Justiça feminina

Lembro sempre de uma professora que marcou a minha caminhada na Licencitura em Pedagogia e ela dizia sempre: "Me reconheço nas mulheres que me fazem vibrar por ser mulher! E me recuso a ser mulher quando vejo alguém não assumindo este papel no seu mais alto significado."
Esta frase que marcou esta caminhada e me faz ser a profissional que sou e a expressar isto em meu trabalho como professora universitária, foi trazida a baila por certo facto que passo a narrar.
Hoje, assisti pela manhã o programa Companhia das Manhãs da SIC, na altura da secção do Registo Criminal, onde denunciavam o resultado de um processo que deixava um violador de uma menina de 11 anos em liberdade e culpabilizavam a mãe pelo acontecido.
O assunto me chocou, não só pelo tema em questão, que deve chocar qualquer mulher (e penso, qualquer pessoa) em qualquer altura da sua vida.
Me chocou também o facto daquela mãe ser culpabilizada pelo que aconteceu. Podemos, nós mulheres cercarmos nossos filhos de atenção - se o tivermos (não sou mãe), e isentá-los e imunizá-los de toda agressão? Que mãe tem tempo e concebe prever, intuir que seu filho está sendo vítima desta ou daquela agressão? Se assim o fosse, as mães perceberiam quando seus filhos sofressem todo os tipos de abusos: o do booling, da violação, entre outros. Isto não desobriga as mães de estarem atentas a qualquer mudança de comportamento dos filhos. Não é isto que quero dizer.
Não consigo me ver na mulher que é esta juíza que sentencia a mãe e deixa em liberdade um violador, pedindo que ele tente não se deixar levar novamente pelo desejo de violar outra criança ou quem sabe a mesma criança! Passa-se paninhos quentes no agressor e agride-se a vítima onde deveria se fazer justiça!
Onde estamos, afinal?
Culpa-se a mãe! E aí está um sinal da mentalidade deste país quanto ao papel das mulheres na sociedade e na constituição da família. A mulher portuguesa - e não só ela! (vejam as estatísitcas com relação as mulheres russas mortas sob violência doméstica) - carrega sobre os ombros pesados fardos. Afinal, quantas coisas passam ao longe na visão de qualquer pessoa! Até as mães de família são falíveis!

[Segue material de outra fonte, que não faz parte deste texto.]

(* ===== verification/ExecProof.v ===== *)
(** * ExecProof: exec loads the program it is given *)
From S2P Require Import Prelude CString FsFormat Bio Log LogProof LogTx LogAdmit KFs KFsProof.
From S2P Require Import Mmu Kalloc PgTable Vm VmWalk VmSpace VmProc VmSystem.
From S2P Require Import Mkfs MkfsData MkfsProof MkfsTheorems KRead Exec ExecMem ExecSpec.

(** ** Parts of the state *)

Definition xoom (h : halt) (s : xsys) : Prop := h = Panic "Out of memory!".

Definition with_mem (k : kmem) (s : xsys) : xsys := XSys (VSys k (v_procs (x_vm s))) (x_fs s) (x_regs s) (x_name s).
Definition with_fs (f : kfs) (s : xsys) : xsys := XSys (x_vm s) f (x_regs s) (x_name s).

Lemma wp_on_mem `{Kernel} {A} (c : MK A) (Q : A -> xsys -> Prop) s :
  wp c (fun a k => Q a (with_mem k s)) oom (v_km (x_vm s)) -> wp (on_vm (on_km c)) Q xoom s.
Proof. unfold wp, on_vm, on_km, oom, xoom. by destruct (c (v_km (x_vm s))) as [[a|h] k]. Qed.

Lemma wp_on_kfs {A} (c : M kfs A) (Q : A -> xsys -> Prop) s :
  wp c (fun a f => Q a (with_fs f s)) no_halt (x_fs s) -> wp (on_kfs c) Q xoom s.
Proof. unfold wp, on_kfs, no_halt, xoom. by destruct (c (x_fs s)) as [[a|h] k]. Qed.

Section execproof.
Context `{Kernel}.
Context (mypid : Z) (cwd : nat) (devsw_read : Z -> option (nat -> Z -> Z -> M kfs (Z * list Z))).
(** An idle log on a disk that holds an image, and the state exec starts in. *)
Context (g : log) (c0 : bcache) (v : Z -> list Z) (img : list (list Z)) (room : nat).
Context (Hv : forall b, 0 <= b < FSSIZE -> v b = blk img b) (Hsize : disksize c0 = FSSIZE).
Context (s0 : xsys) (free : list Z).
Implicit Types (V W : umem) (d : Z) (s : xsys) (l : list inode) (c : list Z).

Abbreviation kstate' := (kstate g c0 v room).

(** No operation is open. *)
Definition kidle l (f : kfs) : Prop :=
  ls_log (k_log f) = set_outstanding 0 g /\ kstate' l (with_log (mkLsys g (ls_cache (k_log f))) f).
(** C3: [exec] of a file of an image written by mkfs replaces the caller's
    address space by the one that the bytes of the file and the arguments
    determine: the segments of the ELF file, a guard page, a stack with the
    argument strings and the vector of their addresses, and the registers.  If
    the file is not an executable, a segment is not in the file or the arguments
    do not fit on the stack, the result is -1, the caller keeps its address
    space and every page taken for the new one is free again.  In both cases the
    operation of the log is closed and no reference to an inode is left.  The
    third outcome, [xoom], is the panic of a kernel without a free page.  The
    segments that the checks of [exec] accept are to lie between the first page
    and 2 GB ([loadable]), and an argument is to fit on a page ([arg_ok]). *)
Theorem exec_runs_program all kern s0 A x k l path argv files n f :
  vrel all kern (x_vm s0) A -> A !! mypid = Some x -> length (x_name s0) = 16%nat ->
  kidle' l (x_fs s0) -> icache_ok img None l -> free_slots (S (S k)) l -> image_of img files -> (length files <= 206)%nat ->
  findable files n f -> head path = Some SLASH -> nul_terminated path -> components (cstr path) = [fname f] ->
  bytes_ok (content f) -> loadable (content f) = true -> Forall arg_ok argv ->
  wp (exec mypid cwd devsw_read path argv)
     (fun r s' => fs_idle k (isum l) (x_fs s') /\
        match aexec (content f) argv with
        | Some (image, regs) => r = 0 /\ vrel all kern (x_vm s') (<[mypid := image]> A) /\ x_regs s' = regs /\ argv_at image.2 regs argv /\
            exists last, last_elem path path = Some last /\ cstr (x_name s') = take 15 (cstr last)
        | None => r = -1 /\ vrel all kern (x_vm s') A /\ same_pc (x_regs s0) (x_regs s') /\ x_name s' = x_name s0
        end) xoom s0.
Proof.
  intros HR Hx Hnm Hid Hok Hfs Himg Hlen Hfind Hhead Hnul Hcomp Hby Hld Hargs. destruct (vr_free _ _ _ _ HR) as (free & Hfree & Hall).
  destruct (proj2 (vr_dom _ _ _ _ HR mypid)) as [p Hp]; [by eexists|].
  destruct (io_files _ _ Himg n f (fi_file _ _ _ Hfind)) as (Hty & Hnl & Hsz & Hst). set (inum := Z.of_nat n + 2) in *. pose proof (stores_length _ _ _ Hst) as Hcl.
  unfold exec. wp_step. eapply wp_my_proc; [done|]. wp_step. apply wp_on_kfs. eapply wp_conseq; [by apply begin_op_idle|]. cbv beta. intros _ f1 H1.
  wp_step. apply wp_on_kfs. cbn [with_fs x_fs]. eapply wp_conseq; [by apply (knamei mypid cwd devsw_read g c0 v img room Hv Hsize k l f1 path files n f)|]. cbv beta.
  intros r f2 (i & l2 & ip & -> & H2 & Hi & Hin & Hir & Hok2 & Hf2 & Hsum2). fold inum in Hin.
  wp_step. apply wp_on_kfs. cbn [with_fs x_fs]. eapply wp_conseq; [apply (kilock mypid g c0 v img room Hv Hsize k l2 f2 i ip); [done..|by rewrite Hin, Hty]|]. cbv beta.
  intros _ f3 (l3 & H3 & Hok3 & Hf3 & Hsum3 & _ & Hlk). rewrite Hin in Hlk. set (s3 := with_fs f3 _).
  assert (Hopen : fs_open k (isum l) i inum l3) by (split_and!; [done|done|lia|done]).
  assert (Hino : file_inode img l3 i (content f)).
  { destruct Hlk as (jp & Hj & Hdev & _ & Hdin & _). exists jp. rewrite Hdin, Hty. done. }
  assert (Hst3 : started s0 (kstate' l3) (x_regs s0) s3) by done.
  wp_step. eapply wp_conseq; [apply (xprogram mypid devsw_read g c0 v img room Hv Hsize s0 free l3 i (content f) Hino ltac:(lia) Hby (x_regs s0) s3 Hst3 Hfree Hld)|]. cbv beta.
  intros r s4 H4. unfold aexec. destruct (aprogram (content f)) as [[[elf sz] V]|]; cbn [mbind option_bind fst snd] in *.
  2: { destruct H4 as (d & -> & Hd). assert (Hs4 : x_regs s4 = x_regs s0 /\ x_name s4 = x_name s0 /\ kstate' l3 (x_fs s4)).
       { destruct (decide (d = 0)); [by destruct Hd as (? & ? & ? & ?)|]. destruct Hd as [W [? ? ? _ _ _]]. done. }
       destruct Hs4 as (Hr4 & Hn4 & Hk4). eapply wp_conseq; [apply (xbad all kern s0 A free HR Hall k (isum l) i inum l3 (x_regs s0) s4 d (Some i) (kstate' l3)); [done..| |]|].
       - destruct (decide (d = 0)); [apply Hd|done].
       - split_and!; [done..|by rewrite Hnl].
       - cbv beta. intros r s5 (-> & Hf & HR5 & Hr5 & Hn5). split; [done|]. rewrite Hr5. done. }
  destruct H4 as (d & -> & Hb4 & HV & Hsz4). cbv iota.
  wp_step. eapply wp_conseq; [eapply (xclose k (isum l) i inum l3 s4 (bu_fs _ _ _ _ _ _ _ Hb4) Hopen ltac:(by rewrite Hnl) (fun _ => wp _ _ _))|by intros [] ? ?; apply wp_bind]. intros f5 Hf5. apply (built_fs _ _ _ (fs_idle k (isum l)) _ _ _ _ f5) in Hb4; [|done].
  wp_step. eapply wp_conseq; [by apply (xstack s0 free (fs_idle k (isum l)) d V (x_regs s0) _ sz argv)|]. cbv beta. intros r s6 H6.
  destruct (astack sz V argv) as [[[[[top W] sp] argc] av]|] eqn:Ea; cbn [mbind option_bind].
  2: { destruct H6 as (-> & W & rg & Hb6 & Hpc). destruct (bu_fresh _ _ _ _ _ _ _ Hb6) as (free' & Hfr).
       pose proof (page_ok_u64 d (sp_dir _ _ _ (fr_space _ _ _ _ _ Hfr))) as Hd.
       eapply wp_conseq; [apply (xbad all kern s0 A free HR Hall k (isum l) i inum l3 rg s6 d None (fs_idle k (isum l))); [apply Hb6|apply Hb6| |apply Hb6]|].
       - rewrite decide_False by lia. by exists W.
       - cbv beta. intros r s7 (-> & Hf & HR7 & Hr7 & Hn7). split; [done|]. rewrite Hr7. done. }
  destruct H6 as (-> & Hb6 & HW & Htop). destruct (last_elem_some path path Hnul Hnul) as (last & Hlast & Hlnul). wp_step. eapply wp_of_option; [done|]. do 2 wp_step.
  rewrite (bu_name _ _ _ _ _ _ _ Hb6). destruct (safestrcpy_loop_spec 15 (x_name s0) last) as (nm & Hcpy & _ & _ & Hc); [lia|by right|].
  wp_step. eapply wp_of_option; [exact Hcpy|]. wp_step. unfold set_name. wp_step. wp_step. apply wp_set_vproc. cbn [x_vm x_fs x_regs x_name].
  wp_step. unfold set_regs. wp_step. cbn [x_vm x_fs x_regs x_name]. wp_step. rewrite (bu_regs _ _ _ _ _ _ _ Hb6). cbn [r_rdi r_rsi].
  eapply (xreplace all kern s0 A free HR Hall); [done|done|exact Hb6|done|done|done|]. cbn [x_fs x_regs x_name]. intros s7 HR7 Hf7 Hr7 Hn7.
  wp_step. rewrite Hf7, Hr7, Hn7. split; [apply Hb6|]. split_and!; [done|done|done|eapply (astack_argv sz V); [exact HV|exact Hsz4|exact Ea]|]. exists last. split; [done|]. by rewrite Hc, cstrn_take.
Qed.
End exec_file.

(** ** An instance: a program of four bytes *)
Module ExecInstances.
#[local] Existing Instance VmInstances.small.

Definition elf : list Z :=
  le_bytes 4 ELF_MAGIC ++ replicate 12 0 ++ le_bytes 2 2 ++ le_bytes 2 62 ++ le_bytes 4 1 ++ le_bytes 8 4096 ++ le_bytes 8 64 ++ le_bytes 8 0 ++
  le_bytes 4 0 ++ le_bytes 2 64 ++ le_bytes 2 56 ++ le_bytes 2 1 ++ le_bytes 2 0 ++ le_bytes 2 0 ++ le_bytes 2 0.
Definition segment : list Z :=
  le_bytes 4 ELF_PROG_LOAD ++ le_bytes 4 5 ++ le_bytes 8 120 ++ le_bytes 8 4096 ++ le_bytes 8 4096 ++ le_bytes 8 4 ++ le_bytes 8 16 ++ le_bytes 8 4096.
Definition program : list Z := elf ++ segment ++ [235; 254; 144; 144].

Definition spin : hostfile := mkHost [95; 115; 112; 105; 110] [program].
Definition path : list Z := [47; 115; 112; 105; 110; 0].
Definition argv : list (list Z) := [[115; 112; 105; 110]; [45; 118]].

Definition disk_log : log := mkLog 2 30 1 0 1 0 (replicate 30 0).
Definition started_fs (img : list (list Z)) : kfs := mkKfs (mkLsys (set_outstanding 0 disk_log) (binit img)) mkfs_sb (replicate 50 zero_inode).
Definition first_proc (img : list (list Z)) : xsys := XSys VmInstances.booted (started_fs img) (mkRegs 0 0 0 0 0) (replicate 16 0).

Lemma spin_fits : fits_disk [spin].
Proof.
  split; [by vm_compute|cbn [length]; lia| |by repeat constructor]. repeat (apply Forall_cons; split; [apply Nat.leb_le; by vm_compute|]). by apply Forall_nil.
Qed.

Lemma spin_findable : findable [spin] 0 spin.
Proof.
  split; [done|cbn; unfold DIRSIZ; lia|done| |intros k' g _ Hk; lia]. apply Forall_cons; split; [unfold fname; cbn; set_solver|]. by apply Forall_nil.
Qed.

Lemma idle_fs img files : image_of img files -> kidle disk_log (binit img) (Bio.view (binit img)) 9 (replicate 50 zero_inode) (started_fs img).
Proof.
  intros Himg. destruct (io_size _ _ Himg) as [Hl Hb]. destruct (binit_quiescent img Hb) as [(l & Hinv & _) Hview]. split; [done|]. split; [|done].
  split; try done; [|by exists l|apply Nat.leb_le; by vm_compute].
  assert (disksize (binit img) = FSSIZE) as -> by exact Hl. constructor; try done; [cbn; lia|apply NoDup_nil_2|by intros b ?%not_elem_of_nil].
Qed.

Lemma loaded_regs : snd <$> aexec program argv = Some (mkRegs 2 16344 4096 4096 16336).
Proof. by vm_compute. Qed.

Lemma empty_icache img n : icache_ok img None (replicate n zero_inode) /\ free_slots n (replicate n zero_inode).
Proof.
  split.
  - intros i ip [-> _]%lookup_replicate. split; [done|by split|done|cbn; lia].
  - exists (seq 0 n). split; [apply NoDup_seq|]. split; [apply length_seq|]. intros i [_ Hi]%elem_of_seq. exists zero_inode. split; [by apply lookup_replicate_2|done].
Qed.

Lemma program_bytes : bytes_ok (content spin).
Proof.
  unfold content, spin, program, elf, segment. cbn [h_chunks concat]. rewrite app_nil_r. repeat (apply Forall_app; split); try apply le_bytes_ok; [by apply Forall_replicate|by repeat constructor].
Qed.

Lemma exec_runs_program_witness :
  wp (mkfs_main [spin]) (fun _ m => exists kern, wp (exec 1 0 (fun _ => None) path argv)
    (fun r s' => r = 0 /\ r_rip (x_regs s') = 4096 /\ r_rdi (x_regs s') = 2 /\ exists image, argv_at image.2 (x_regs s') argv /\
       vrel (range_pages VmInstances.vstart VmInstances.vend) kern (x_vm s') (<[1 := image]> VmInstances.init_space)) xoom (first_proc (mk_img m))) no_halt mkfs_start.
Proof.
  eapply wp_conseq; [apply (mkfs_image [spin] spin_fits)|]. cbv beta. intros _ m Himg. destruct VmInstances.booted_ok as [kern HR]. exists kern.
  destruct (io_size _ _ Himg) as [Hl Hb]. destruct (binit_quiescent (mk_img m) Hb) as [_ Hview].
  eapply wp_conseq; [eapply (exec_runs_program 1 0 (fun _ => None) disk_log (binit (mk_img m)) (Bio.view (binit (mk_img m))) (mk_img m) 9 (fun b _ => Hview b) Hl
    (range_pages VmInstances.vstart VmInstances.vend) kern (first_proc (mk_img m)) VmInstances.init_space _ 48 (replicate 50 zero_inode) path argv [spin] 0 spin HR)|].
  - reflexivity.
  - reflexivity.
  - exact (idle_fs _ _ Himg).
  - apply empty_icache.
  - exact (proj2 (empty_icache (mk_img m) 50)).
  - exact Himg.
  - cbn [length]. lia.
  - exact spin_findable.
  - reflexivity.
  - unfold nul_terminated, path. set_solver.
  - reflexivity.
  - exact program_bytes.
  - vm_compute. reflexivity.
  - repeat (apply Forall_cons; split; [split; [cbn; unfold PGSIZE; lia|repeat (apply Forall_cons; split; [unfold is_u8; lia|]); by apply Forall_nil]|]). by apply Forall_nil.
  - cbv beta. intros r s' [_ Hs]. pose proof loaded_regs as Hregs. change (content spin) with program in Hs. destruct (aexec program argv) as [[image regs]|]; [|discriminate].
    injection Hregs as ->. destruct Hs as (-> & Hvm & -> & Hargs & _). split; [reflexivity|]. split; [reflexivity|]. split; [reflexivity|]. exists image. split; [exact Hargs|exact Hvm].
Defined.
End ExecInstances.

E deixa-se livre um homem doente com a possibilidade de vir a causar estragos em outras famílias ou na mesma família (fora os estragos que já existem!)! E tudo porque a justiça acreditou nas desculpas que ele alegou: "Foi ela quem me pediu"! Que criança de 11 anos pede a um homem que lhe viole?!!!
Desculpem a força do desabafo e a crueza das palavras, mas o caso me chocou muito.
Não conheço todos os meandros do processo, mas lembro de certo artigo que uma advogada brasileira publicou anos atrás e que dizia: "Anos atrás quando uma mulher era violada, isto era um tabu. Ela não falava sobre isso. Era uma vergonha. Hoje, com todos os aparatos e organismos sociais e jurídicos, acredita-se que quando uma mulher diz que foi violada, é porque foi mesmo!"
Sabemos que há casos e casos em que isto é ou não verdade, mas o que me incomodou neste caso, foi de facto a repreensão da justiça sobre a mãe pelo acontecido a filha.
E fica aqui algumas questões: quem está em julgamento? quem tem ser culpabilizado pelo que aconteceu? Como podemos proteger as verdadeiras vítimas? E que sociedade estamos produzindo, lutando para constituir?
Fica aqui o desabafo de uma cidadã que não vê certos factos e cruza os braços de uma forma passiva. Fica o convite a alguma reflexão e quem sabe alguma reacção de alguém que possa de facto impedir que estes monstros continuem em liberdade. Lembro que uma pessoa não pode ser julgada duas vezes pelo mesmo crime. Portanto, teremos que esperar que ele -o violador deste episódio- agrida outra pessoa até que se faça verdadeira justiça? Se é que a farão! E a justifica-se o descrédito que todos vivemos em torno da justiça (que só é feita para alguns) e na política (que neste momento, também se isenta de rever certos ajustes jurídicos ou não, que já não beneficiam a sociedade actual).
Deixo aqui também a recomendação para verem um filme que também é um a denúncia, chamado "Tráfico Humano".
Finalizo dizendo que ainda me reconheço em todas as mulheres que lutarem contra qualquer injustiça seja ela de que tamanho, em todo e qualquer espaço e sobre toda e qualquer pessoa!